Viktor serra brièvement Hermione dans ses bras, prenant au passage le temps de murmurer des excuses dans ses cheveux, avant de prendre la main de sa femme qui continuait à déblatérer dans fin sur une guerre dont elle n'avait rien connu et transplana.

Il fallut trois mois, beaucoup de nuits blanches et tout son courage de Griffondor à Hermione pour envoyer un hibou de remerciement à Draco. Elle ne comprenait pas réellement ce qui l'avait poussé à les aider, mais elle avait apprécié le geste.

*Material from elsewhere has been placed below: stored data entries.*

(** ** The interface *)

(** struct apk_serializer_ops, over the context of a serialiser; numeric is missing in some. *)
Record apk_serializer_ops (S : Type) := SerOps {
  so_start_object : S -> Z -> option (Z * S);
  so_start_array : S -> Z -> option (Z * S);
  so_end : S -> option (Z * S);
  so_comment : S -> blob -> option (Z * S);
  so_key : S -> blob -> option (Z * S);
  so_string : S -> blob -> bool -> option (Z * S);
  so_numeric : option (S -> Z -> Z -> option (Z * S))
}.
Arguments SerOps {S} _ _ _ _ _ _ _.
Arguments so_start_object {S} _ _ _.
Arguments so_start_array {S} _ _ _.
Arguments so_end {S} _ _.
Arguments so_comment {S} _ _ _.
Arguments so_key {S} _ _ _.
Arguments so_string {S} _ _ _ _.
Arguments so_numeric {S} _.

(** The calls of a client. *)
Inductive ser_event :=
  | SerObject (schema_id : Z) | SerArray (num : Z) | SerEnd | SerComment (b : blob) | SerKey (b : blob)
  | SerString (b : blob) (multiline : bool) | SerNumeric (val hint : Z).

Section client.
Context {S : Type} (ops : apk_serializer_ops S).

Definition apk_ser_start_schema (s : S) (schema_id : Z) : option (Z * S) := so_start_object ops s schema_id.
Definition apk_ser_start_object (s : S) : option (Z * S) := so_start_object ops s 0.
Definition apk_ser_start_array (s : S) (num : Z) : option (Z * S) := so_start_array ops s (s32 num).
Definition apk_ser_end (s : S) : option (Z * S) := so_end ops s.
Definition apk_ser_comment (s : S) (b : blob) : option (Z * S) := so_comment ops s b.
Definition apk_ser_key (s : S) (b : blob) : option (Z * S) := so_key ops s b.
Definition apk_ser_string_ml (s : S) (b : blob) (ml : bool) : option (Z * S) := so_string ops s b ml.
Definition apk_ser_string (s : S) (b : blob) : option (Z * S) := so_string ops s b false.
Definition apk_ser_numeric (s : S) (val hint : Z) : option (Z * S) := f ← so_numeric ops; f s val hint.

Definition ser_event_step (s : S) (e : ser_event) : option (Z * S) :=
  match e with
  | SerObject id => apk_ser_start_schema s id
  | SerArray num => apk_ser_start_array s num
  | SerEnd => apk_ser_end s
  | SerComment b => apk_ser_comment s b
  | SerKey b => apk_ser_key s b
  | SerString b ml => apk_ser_string_ml s b ml
  | SerNumeric v hint => apk_ser_numeric s v hint
  end.

(** A client that ignores the results, as the queries do. *)
Fixpoint ser_run (s : S) (es : list ser_event) : option S :=
  match es with
  | [] => Some s
  | e :: es => '(_, s) ← ser_event_step s e; ser_run s es
  end.
End client.

(** ** Arrays in the contexts *)

Definition cell_get {A} (l : list A) (i : Z) : option A := if i <? 0 then None else l !! Z.to_nat i.
Definition cell_set {A} (l : list A) (i : Z) (x : A) : option (list A) :=
  if (i <? 0) || (zlen l <=? i) then None else Some (<[Z.to_nat i := x]> l).

(** apk_ostream_write of the first [n] bytes of an array of blanks that ends in a zero byte. *)
Definition pad_write (pad : bytes) (n : Z) : option bytes :=
  if (n <? 0) || (zlen pad + 1 <? n) then None else Some (ztake n (pad ++ [0])).
Definition blanks32 : bytes := replicate 32 (chr " ").

(** ** JSON *)

Record serialize_json := Json {
  js_out : bytes; js_nest : Z; js_key_printed : bool; js_need_separator : bool; js_need_newline : bool; js_end : list Z
}.
Definition json_init : serialize_json := Json [] 0 false false false (replicate 32 0).

Definition js_write (b : bytes) (dt : serialize_json) : serialize_json :=
  Json (js_out dt ++ b) (js_nest dt) (js_key_printed dt) (js_need_separator dt) (js_need_newline dt) (js_end dt).
Definition js_flags (key_printed need_separator need_newline : bool) (dt : serialize_json) : serialize_json :=
  Json (js_out dt) (js_nest dt) key_printed need_separator need_newline (js_end dt).
Definition js_newline (dt : serialize_json) : serialize_json := js_flags (js_key_printed dt) (js_need_separator dt) true dt.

Elle ne pouvait s'empêcher de se passer et repasser les évènements de cette soirée dans la tête, plongeant toute entière dans la chaleur qu'elle avait ressentie, dans l'étincelle de bonheur qui avait brisé la monotonie de sa vie.

Depuis la guerre, elle s'enfonçait sans trop s'en rendre compte dans une sorte de tristesse dont elle ne pouvait se défaire. Quand Harry et Ron avaient dû pleurer leurs proches, sa famille était unie, ses parents heureux, sa maison épargnée. Elle n'avait pas eu de douleur forte à laquelle se raccrocher pour expulser toutes les blessures de la guerre, et les avait laissé puruler en elle jusqu'à en étouffer.

Elle ne pouvait pas recontacter Viktor, parce qu'il la comprenait trop bien et que c'était bien trop dangereux. L'avoir vu avait commencé à libéré ces démons, et elle ne pouvait pas se permettre de se remettre dans cette situation qui l'avait fait franchir des limites qu'elle s'était imposée. C'était à elle, maintenant, de se permettre d'avancer. Il le fallait, et elle le pouvait.

Hermione se retourna vers Ron endormi. Regarda la photo de Fred qui trônait sur la table de chevet. Un tendre sourire vint éclairer ses traits.

« Je t'aime », murmura-t-elle, avant de se replonger, pour la dernière fois, promis, dans ses rêveries bulgares.